[Collected data entries]
Segment Open

Lemma star_loop_chars p k fuel b s caps :
  (String.length s <= fuel)%nat ->
  star_loop (rmatch (Chars p)) k fuel (Cursor b s) caps = greedy p k b s caps.
Proof.
  revert fuel b. induction s as [|a s IH]; intros fuel b Hfuel.
  - destruct fuel; simpl; done.
  - destruct fuel as [|fuel]; [simpl in Hfuel; lia|]. simpl in *.
    destruct (p a); [|done].
    assert (Hlt : (String.length s <? S (String.length s))%nat = true)
      by (apply Nat.ltb_lt; lia).
    rewrite Hlt. rewrite IH by lia. done.
Qed.

Lemma star_loop_keeps body k fuel :
  (forall k', keeps_captures k' -> keeps_captures (body k')) ->
  keeps_captures k -> keeps_captures (star_loop body k fuel).
Proof.
  intros Hbody Hk. induction fuel as [|fuel IH]; intros c caps m; simpl; [apply Hk|].
  destruct (body _ c caps) as [m'|] eqn:E; simpl.
  - intros [= ->]. revert E. apply Hbody. intros c' caps' m''.
    destruct (_ <? _)%nat; [apply IH|done].
  - apply Hk.
Qed.

Lemma rmatch_keeps r :
  group_free r = true -> forall k, keeps_captures k -> keeps_captures (rmatch r k).
Proof.
  induction r as [p| |r1 IH1 r2 IH2|r1 IH1 r2 IH2|r1 IH1|r1 IH1| |]; simpl; intros Hr k Hk.
  - intros [b s] caps m; simpl. destruct s; [done|]. destruct (p a); [apply Hk|done].
  - done.
  - apply andb_true_iff in Hr as [H1 H2]. apply IH1; [done|]. by apply IH2.
  - apply andb_true_iff in Hr as [H1 H2]. intros c caps m.
    destruct (rmatch r1 k c caps) eqn:E; simpl.
    + intros [= ->]. revert E. by apply IH1.
    + by apply IH2.
  - intros c caps m. apply star_loop_keeps; [|done]. intros k'. by apply IH1.
  - done.
  - intros c caps m. destruct (xorb _ _); [apply Hk|done].
  - intros [b s] caps m; simpl. destruct s as [|a [|a' s]]; [apply Hk| |done].
    destruct (Ascii.eqb a "010"); [apply Hk|done].
Qed.

Lemma tail_k_caps c caps m : tail_k c caps = Some m -> m = caps.
Proof. apply rmatch_keeps; [done|]. apply rmatch_keeps; [done|]. by intros ? ? ? [= ->]. Qed.

Lemma tail_k_end b caps : tail_k (Cursor b EmptyString) caps = Some caps.
Proof. reflexivity. Qed.

Lemma tail_k_slash b caps : tail_k (Cursor b "/") caps = Some caps.
Proof. reflexivity. Qed.

Lemma job_view_re_unfold k :
  rmatch job_view_re k
  = rmatch (Lit "/jobs/view/")
      (rmatch (Group (Plus (NotChar "/"))) (rmatch (Opt (Char "/")) (rmatch EndOfString k))).
Proof. reflexivity. Qed.

Lemma rmatch_group b r0 caps :
  rmatch (Group (Plus (NotChar "/"))) tail_k (Cursor b r0) caps
  = match r0 with
    | String a s => if not_slash a then greedy not_slash (group_k r0) (Some a) s caps
                    else None
    | EmptyString => None
    end.
Proof.
  destruct r0 as [|a s]; simpl; [done|].
  change (negb (Ascii.eqb "/" a)) with (not_slash a).
  destruct (not_slash a) eqn:E; [|done].
  exact (star_loop_chars not_slash (group_k (String a s)) (String.length s) (Some a) s caps
                         (le_n _)).
Qed.

Lemma group_k_at g0 r b :
  group_k (g0 +:+ r) (Cursor b r) [] = tail_k (Cursor b r) [g0].
Proof. unfold group_k. cbn [rest]. by rewrite take_length_append. Qed.

Lemma greedy_hit seg : forall g0 b tail,
  Str.all not_slash seg = true ->
  tail = EmptyString \/ tail = "/" ->
  greedy not_slash (group_k (g0 +:+ seg +:+ tail)) b (seg +:+ tail) [] = Some [g0 +:+ seg].
Proof.
  induction seg as [|a seg IH]; intros g0 b tail Hseg Htail.
  - rewrite append_nil_l, append_nil_r.
    destruct Htail as [-> | ->]; cbn [greedy not_slash]; rewrite ?group_k_at; done.
  - simpl in Hseg. apply andb_true_iff in Hseg as [Ha Hseg].
    rewrite append_cons. cbn [greedy]. rewrite Ha.
    replace (g0 +:+ String a (seg +:+ tail))
      with ((g0 +:+ String a EmptyString) +:+ seg +:+ tail)
      by (by rewrite append_assoc).
    rewrite (IH (g0 +:+ String a EmptyString) (Some a) tail) by done.
    simpl. by rewrite append_assoc.
Qed.

Lemma greedy_inv s : forall g0 b r0 m,
  r0 = g0 +:+ s ->
  greedy not_slash (group_k r0) b s [] = Some m ->
  exists g t, m = [g0 +:+ g] /\ Str.all not_slash g = true /\ s = g +:+ t.
Proof.
  induction s as [|a s IH]; intros g0 b r0 m ->; simpl.
  - rewrite group_k_at. intros ->%tail_k_caps.
    exists EmptyString, EmptyString. by rewrite append_nil_r.
  - assert (Hhere : group_k (g0 +:+ String a s) (Cursor b (String a s)) [] = Some m ->
                    exists g t, m = [g0 +:+ g] /\ Str.all not_slash g = true
                                /\ String a s = g +:+ t).
    { rewrite group_k_at. intros ->%tail_k_caps.
      exists EmptyString, (String a s). by rewrite append_nil_r. }
    destruct (not_slash a) eqn:Ha; [|done].
    destruct (greedy not_slash (group_k (g0 +:+ String a s)) (Some a) s []) as [m'|] eqn:E;
      simpl; [|done].
    intros [= ->].
    apply (IH (g0 +:+ String a EmptyString)) in E as (g & t & -> & Hg & ->).
    + exists (String a g), t. rewrite append_assoc. simpl. by rewrite Ha, Hg.
    + by rewrite append_assoc.
Qed.

Lemma rmatch_job_view_inv b s m :
  rmatch job_view_re accept (Cursor b s) [] = Some m ->
  exists g t, m = [g] /\ g <> EmptyString /\ Str.all not_slash g = true
              /\ s = "/jobs/view/" +:+ g +:+ t.
Proof.
  rewrite job_view_re_unfold. intros (b' & r0 & -> & H)%rmatch_Lit_inv.
  fold tail_k in H. rewrite rmatch_group in H.
  destruct r0 as [|a r]; [done|]. destruct (not_slash a) eqn:Ha; [|done].
  apply (greedy_inv r (String a EmptyString)) in H as (g & t & -> & Hg & ->); [|done].
  exists (String a g), t. split; [done|]. split; [done|].
  split; [simpl; by rewrite Ha, Hg|done].
Qed.

Lemma rmatch_job_view_hit b seg tail :
  seg <> EmptyString -> Str.all not_slash seg = true ->
  tail = EmptyString \/ tail = "/" ->
  rmatch job_view_re accept (Cursor b ("/jobs/view/" +:+ seg +:+ tail)) [] = Some [seg].
Proof.
  intros Hne Hseg Htail. rewrite job_view_re_unfold.
  destruct (rmatch_Lit_app "/jobs/view/"
              (rmatch (Group (Plus (NotChar "/"))) (rmatch (Opt (Char "/")) (rmatch EndOfString accept)))
              b (seg +:+ tail) []) as [b' ->].
  fold tail_k. rewrite rmatch_group.
  destruct seg as [|a seg]; [done|]. rewrite append_cons.
  simpl in Hseg. apply andb_true_iff in Hseg as [Ha Hseg]. rewrite Ha.
  exact (greedy_hit seg (String a EmptyString) (Some a) tail Hseg Htail).
Qed.

Lemma search_from_unfold r b s :
  search_from r b s
  = or_else (rmatch r accept (Cursor b s) [])
            match s with
            | EmptyString => None
            | String a s' => search_from r (Some a) s'
            end.
Proof. by destruct s. Qed.

Lemma search_from_inv s : forall b m,
  search_from job_view_re b s = Some m ->
  exists pre g t, m = [g] /\ g <> EmptyString /\ Str.all not_slash g = true
                  /\ s = pre +:+ "/jobs/view/" +:+ g +:+ t.
Proof.
  induction s as [|a s IH]; intros b m; rewrite search_from_unfold;
    destruct (rmatch job_view_re accept _ []) eqn:E; cbn [or_else];
    try (intros [= ->]; apply rmatch_job_view_inv in E as (g & t & ? & ? & ? & ?);
         by exists EmptyString, g, t).
  intros (pre & g & t & ? & ? & ? & ->)%IH. by exists (String a pre), g, t.
Qed.

Lemma search_from_skip b a s :
  Str.startswith (String a s) "/jobs/view/" = false ->
  search_from job_view_re b (String a s) = search_from job_view_re (Some a) s.
Proof.
  intros H. rewrite search_from_unfold, job_view_re_unfold. by rewrite rmatch_Lit_fail.
Qed.

Lemma search_from_hit r b s m :
  rmatch r accept (Cursor b s) [] = Some m -> search_from r b s = Some m.
Proof. intros H. rewrite search_from_unfold. by rewrite H. Qed.

Lemma search_canonical seg tail :
  seg <> EmptyString -> Str.all not_slash seg = true ->
  tail = EmptyString \/ tail = "/" ->
  search job_view_re ("https://www.linkedin.com/jobs/view/" +:+ seg +:+ tail) = Some [seg].
Proof.
  intros Hne Hseg Htail. unfold search. rewrite !append_cons, append_nil_l.
  do 24 (rewrite search_from_skip by reflexivity).
  apply search_from_hit. by apply rmatch_job_view_hit.
Qed.

Lemma normalize_job_url_unfold url :
  normalize_job_url url
  = canonical_of_base (before_sep "#" (before_sep "?" (with_origin url))).
Proof. reflexivity. Qed.

Lemma with_origin_startswith url : Str.startswith (with_origin url) "/" = false.
Proof.
  unfold with_origin. destruct (Str.startswith url "/") eqn:E; [|done].
  by rewrite !append_cons.
Qed.

Lemma normalize_job_url_base b :
  Str.startswith b "/" = false ->
  Str.all (not_char "?") b = true ->
  Str.all (not_char "#") b = true ->
  normalize_job_url b = canonical_of_base b.
Proof.
  intros H1 H2 H3. rewrite normalize_job_url_unfold. unfold with_origin. rewrite H1.
  by rewrite (before_sep_id "?"), (before_sep_id "#").
Qed.

Lemma isdigit_nonempty s : Str.isdigit s = true -> s <> EmptyString.
Proof. intros H ->. by vm_compute in H. Qed.

Lemma job_id_of_segment_idem s :
  job_id_of_segment (job_id_of_segment s) = job_id_of_segment s.
Proof.
  unfold job_id_of_segment at 2 3.
  destruct (Str.isdigit s) eqn:E1; [unfold job_id_of_segment; by rewrite E1|].
  destruct (negb _ && Str.isdigit (List.last (Str.split "-" s) EmptyString)) eqn:E2.
  - apply andb_true_iff in E2 as [_ E2]. unfold job_id_of_segment. by rewrite E2.
  - unfold job_id_of_segment. by rewrite E1, E2.
Qed.

Lemma job_id_of_segment_all p s :
  Str.all p s = true -> Str.all p (job_id_of_segment s) = true.
Proof.
  intros H. unfold job_id_of_segment. destruct (Str.isdigit s); [done|].
  destruct (negb _ && _); [|done]. by apply last_split_all.
Qed.

Lemma job_id_of_segment_nonempty s :
  s <> EmptyString -> job_id_of_segment s <> EmptyString.
Proof.
  intros H. unfold job_id_of_segment. destruct (Str.isdigit s); [done|].
  destruct (negb _ && Str.isdigit (List.last (Str.split "-" s) EmptyString)) eqn:E; [|done].
  apply andb_true_iff in E as [_ E]. by apply isdigit_nonempty.
Qed.

Lemma contains_canonical x :
  Str.contains "/jobs/view/" ("https://www.linkedin.com/jobs/view/" +:+ x) = true.
Proof. reflexivity. Qed.

(** A canonical URL is a fixed point of the last two steps. *)
Lemma canonical_of_base_canonical id :
  id <> EmptyString -> Str.all not_slash id = true ->
  job_id_of_segment id = id ->
  canonical_of_base ("https://www.linkedin.com/jobs/view/" +:+ id)
  = "https://www.linkedin.com/jobs/view/" +:+ id.
Proof.
  intros Hne Hs Hid. unfold canonical_of_base. rewrite contains_canonical. cbn [negb].
  pose proof (search_canonical id EmptyString Hne Hs (or_introl eq_refl)) as Hsearch.
  rewrite append_nil_r in Hsearch. rewrite Hsearch.
  change (Re.group 1 [id]) with id.
  unfold Str.rstrip. rewrite rstrip_where_id by done. by rewrite Hid.
Qed.

Lemma canonical_of_base_fixed b :
  Str.startswith b "/" = false ->
  Str.all (not_char "?") b = true ->
  Str.all (not_char "#") b = true ->
  normalize_job_url (canonical_of_base b) = canonical_of_base b.
Proof.
  intros H1 H2 H3. unfold canonical_of_base at 1 2.
  destruct (negb (Str.contains "/jobs/view/" b)) eqn:Ec.
  { rewrite normalize_job_url_base by done. unfold canonical_of_base. by rewrite Ec. }
  destruct (Re.search job_view_re b) as [m|] eqn:Es.
  2: { rewrite normalize_job_url_base by done. unfold canonical_of_base. by rewrite Ec, Es. }
  apply search_from_inv in Es as (pre & g & t & -> & Hne & Hg & ->).
  change (Re.group 1 [g]) with g. unfold Str.rstrip. rewrite rstrip_where_id by done.
  rewrite !all_app in H2, H3.
  apply andb_true_iff in H2 as (_ & (_ & (H2 & _)%andb_true_iff)%andb_true_iff).
  apply andb_true_iff in H3 as (_ & (_ & (H3 & _)%andb_true_iff)%andb_true_iff).
  set (id := job_id_of_segment g).
  assert (Hid1 : id <> EmptyString) by by apply job_id_of_segment_nonempty.
  assert (Hid2 : Str.all not_slash id = true) by by apply job_id_of_segment_all.
  assert (Hid3 : job_id_of_segment id = id) by apply job_id_of_segment_idem.
  rewrite normalize_job_url_base.
  - by apply canonical_of_base_canonical.
  - by rewrite !append_cons.
  - rewrite all_app. apply andb_true_iff. split; [done|]. by apply job_id_of_segment_all.
  - rewrite all_app. apply andb_true_iff. split; [done|]. by apply job_id_of_segment_all.
Qed.

(** C9.  [normalize_job_url] is idempotent: for every string [u], canonicalizing
    the canonical form of [u] gives it back, so every output of the
    canonicalizer is a fixed point. *)
Theorem normalize_job_url_idempotent (u : string) :
  normalize_job_url (normalize_job_url u) = normalize_job_url u.
Proof.
  rewrite (normalize_job_url_unfold u). apply canonical_of_base_fixed.
  - rewrite !before_sep_startswith by done. apply with_origin_startswith.
  - apply before_sep_all. apply (before_sep_free "?").
  - apply (before_sep_free "#").
Qed.

Lemma segment_char_not_slash a : segment_char a = true -> not_slash a = true.
Proof.
  unfold segment_char, not_slash. rewrite (Ascii.eqb_sym "/" a).
  by intros [[? _]%andb_true_iff _]%andb_true_iff.
Qed.

Lemma segment_char_not_query a : segment_char a = true -> not_char "?" a = true.
Proof. unfold segment_char, not_char. by intros [[_ ?]%andb_true_iff _]%andb_true_iff. Qed.

Lemma segment_char_not_fragment a : segment_char a = true -> not_char "#" a = true.
Proof. unfold segment_char, not_char. by intros [_ ?]%andb_true_iff. Qed.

Segment Closed

» **TASK INSTRUCTIONS**:
Each line of the data that includes the word "EndOfString" counts once; report the total and nothing more.

» **EXERCISE OUTPUT**:
2